Personal information
- Born: November 23, 1916 Little Rock, Arkansas, U.S.
- Died: January 25, 2007 (aged 90) Sarasota, Florida, U.S.
- Listed height: 6 ft 3 in (1.91 m)
- Listed weight: 207 lb (94 kg)

Career information
- High school: Little Rock Central
- College: LSU (1937–1939)
- NFL draft: 1940: 3rd round, 22nd overall pick

Career history

Playing
- Chicago Bears (1940–1941; 1945–1950);

Coaching
- Chicago Bears (1951) Ends coach; Boston College (1952–1953) Ends coach; Villanova (1954) Ends coach; New York Giants (1955–1970) Ends / wide receivers coach; New York Giants (1969–1970) Offensive coordinator;

Operations
- New York Giants (1971–1979) Pro scout;

Awards and highlights
- 3× NFL champion (1940, 1941, 1946); 2× First-team All-Pro (1946, 1947); 2× Pro Bowl (1940, 1941); 2× NFL receiving touchdowns leader (1947, 1949); NFL 1940s All-Decade Team; 100 greatest Bears of All-Time; PRFA Hall of Very Good (2009); SEC Player of the Year (1939); Consensus All-American (1939); 2× First-team All-SEC (1938, 1939);

Career NFL statistics
- Receptions: 162
- Receiving yards: 3,626
- Receiving touchdowns: 50
- Allegiance: United States
- Branch: U.S. Air Force
- Service years: 1942–1944
- Rank: Captain
- Unit: Eighth Air Force
- Conflicts: World War II
- Awards: Air Medal (4 OLC); Distinguished Flying Cross;
- Stats at Pro Football Reference
- Coaching profile at Pro Football Reference
- College Football Hall of Fame

= Ken Kavanaugh =

American football player, coach, and scout (1916–2007)

Kenneth William Kavanaugh (November 23, 1916 – January 25, 2007) was an American professional football player, coach, and scout. He played professionally in the National Football League (NFL) for the Chicago Bears as an end from 1940 to 1950, except for three seasons during which he served in World War II. He led the league in receiving touchdowns twice and is a member of the NFL 1940s All-Decade Team. He is the Bears' all-time leader in receiving touchdowns, with 50. He retired with the second-most receiving touchdowns in NFL history and was the second to reach 50 touchdowns in NFL history.

Kavanaugh played college football at Louisiana State University for the LSU Tigers, where he was named most valuable player of the Southeastern Conference and a consensus All-American in 1939 after leading the nation in receptions and receiving yards. He was elected to the College Football Hall of Fame in 1963.

==Early life and college==
Kavanaugh was born in Little Rock, Arkansas. He graduated from Little Rock Central High School in 1936.

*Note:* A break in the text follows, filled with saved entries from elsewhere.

(** * IRS EIN form automation: a shallow embedding of
      [corpnet_irs/ein_automation_final.py] and its properties.

    Conventions of the embedding.
    - Python [str] is [string]; the text handled here is ASCII (code points
      below 128), and the character operations leave every other byte alone.
    - Python [int] is [Z]; [Optional[T]] is [option T] ([None] for [None]).
    - A [dict] is an association list in insertion order (a Python dict has
      pairwise distinct keys; nothing below needs that).
    - The browser, PyMuPDF, the file system, the clock and the webhook are the
      environment: every call into them is recorded in a trace and its outcome
      (a return value or a raised exception) is given by an oracle. *)

From Stdlib Require Import ZArith Ascii String List Bool Lia DecimalString Sorted.
From stdpp Require Import base option list gmap strings.

Set Warnings "-register-all,-clear-no-such-hyp".

Local Open Scope string_scope.
Local Open Scope Z_scope.

(** ** Python string primitives *)

Module Py.

Definition code (c : ascii) : nat := nat_of_ascii c.

(** [str.isspace] on ASCII: tab, LF, VT, FF, CR, FS, GS, RS, US, space. *)
Definition is_space (c : ascii) : bool :=
  ((9 <=? code c) && (code c <=? 13) || (28 <=? code c) && (code c <=? 32))%nat.

(** [\d] on ASCII. *)
Definition is_digit (c : ascii) : bool :=
  ((48 <=? code c) && (code c <=? 57))%nat.

Definition digit_val (c : ascii) : Z := Z.of_nat (code c - 48).

Definition upper_char (c : ascii) : ascii :=
  if ((97 <=? code c) && (code c <=? 122))%nat then ascii_of_nat (code c - 32) else c.

Definition lower_char (c : ascii) : ascii :=
  if ((65 <=? code c) && (code c <=? 90))%nat then ascii_of_nat (code c + 32) else c.

Fixpoint map_chars (f : ascii -> ascii) (s : string) : string :=
  match s with
  | EmptyString => EmptyString
  | String c s' => String (f c) (map_chars f s')
  end.

(** [s.upper()] and [s.lower()]. *)
Definition upper : string -> string := map_chars upper_char.
Definition lower : string -> string := map_chars lower_char.

Fixpoint lstrip (s : string) : string :=
  match s with
  | EmptyString => EmptyString
  | String c s' => if is_space c then lstrip s' else s
  end.

Fixpoint rstrip (s : string) : string :=
  match s with
  | EmptyString => EmptyString
  | String c s' =>
      match rstrip s' with
      | EmptyString => if is_space c then EmptyString else String c EmptyString
      | r => String c r
      end
  end.

(** [s.strip()]. *)
Definition strip (s : string) : string := rstrip (lstrip s).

Kavanaugh arrived at Louisiana State University in Baton Rouge, Louisiana in 1936 and joined the LSU football varsity team in 1937. As an end, he was quickly able to fill the void in the offense left by the departure of two-time All-American Gaynell Tinsley. At 6 ft 3 in, Kavanaugh was a large receiver for his time, and used his size to outreach defenders. Bernie Moore, Kavanaugh's head coach at LSU, said Kavanaugh "was a pass completer rather than a receiver, simply because he'd catch passes no one else could get to." He was named to the Associated Press (AP) All-Southeastern Conference (SEC) second alternate team after the 1937 season. In 1938, the AP named him a first-team All-SEC selection, and he was a second-team selection by the United Press.

In 1939, in a game against Holy Cross, Kavanaugh caught four touchdown passes in the 26–7 win. According to Kavanaugh and teammate Young Bussey, Kavanaugh found four rusty nails on the sideline during the game. The next week against Rice, he found another nail and scored another touchdown to give LSU a 7–0 win. The pattern continued against Loyola and Vanderbilt, as Kavanaugh found two nails before each game and in each scored two touchdowns. A sportswriter for the Baton Rouge Advocate claimed he saw coach Bernie Moore at a local store stocking up on nails before LSU's game against No. 1 Tennessee. Kavanaugh failed to score in the game, however, as the Tigers lost 20–0.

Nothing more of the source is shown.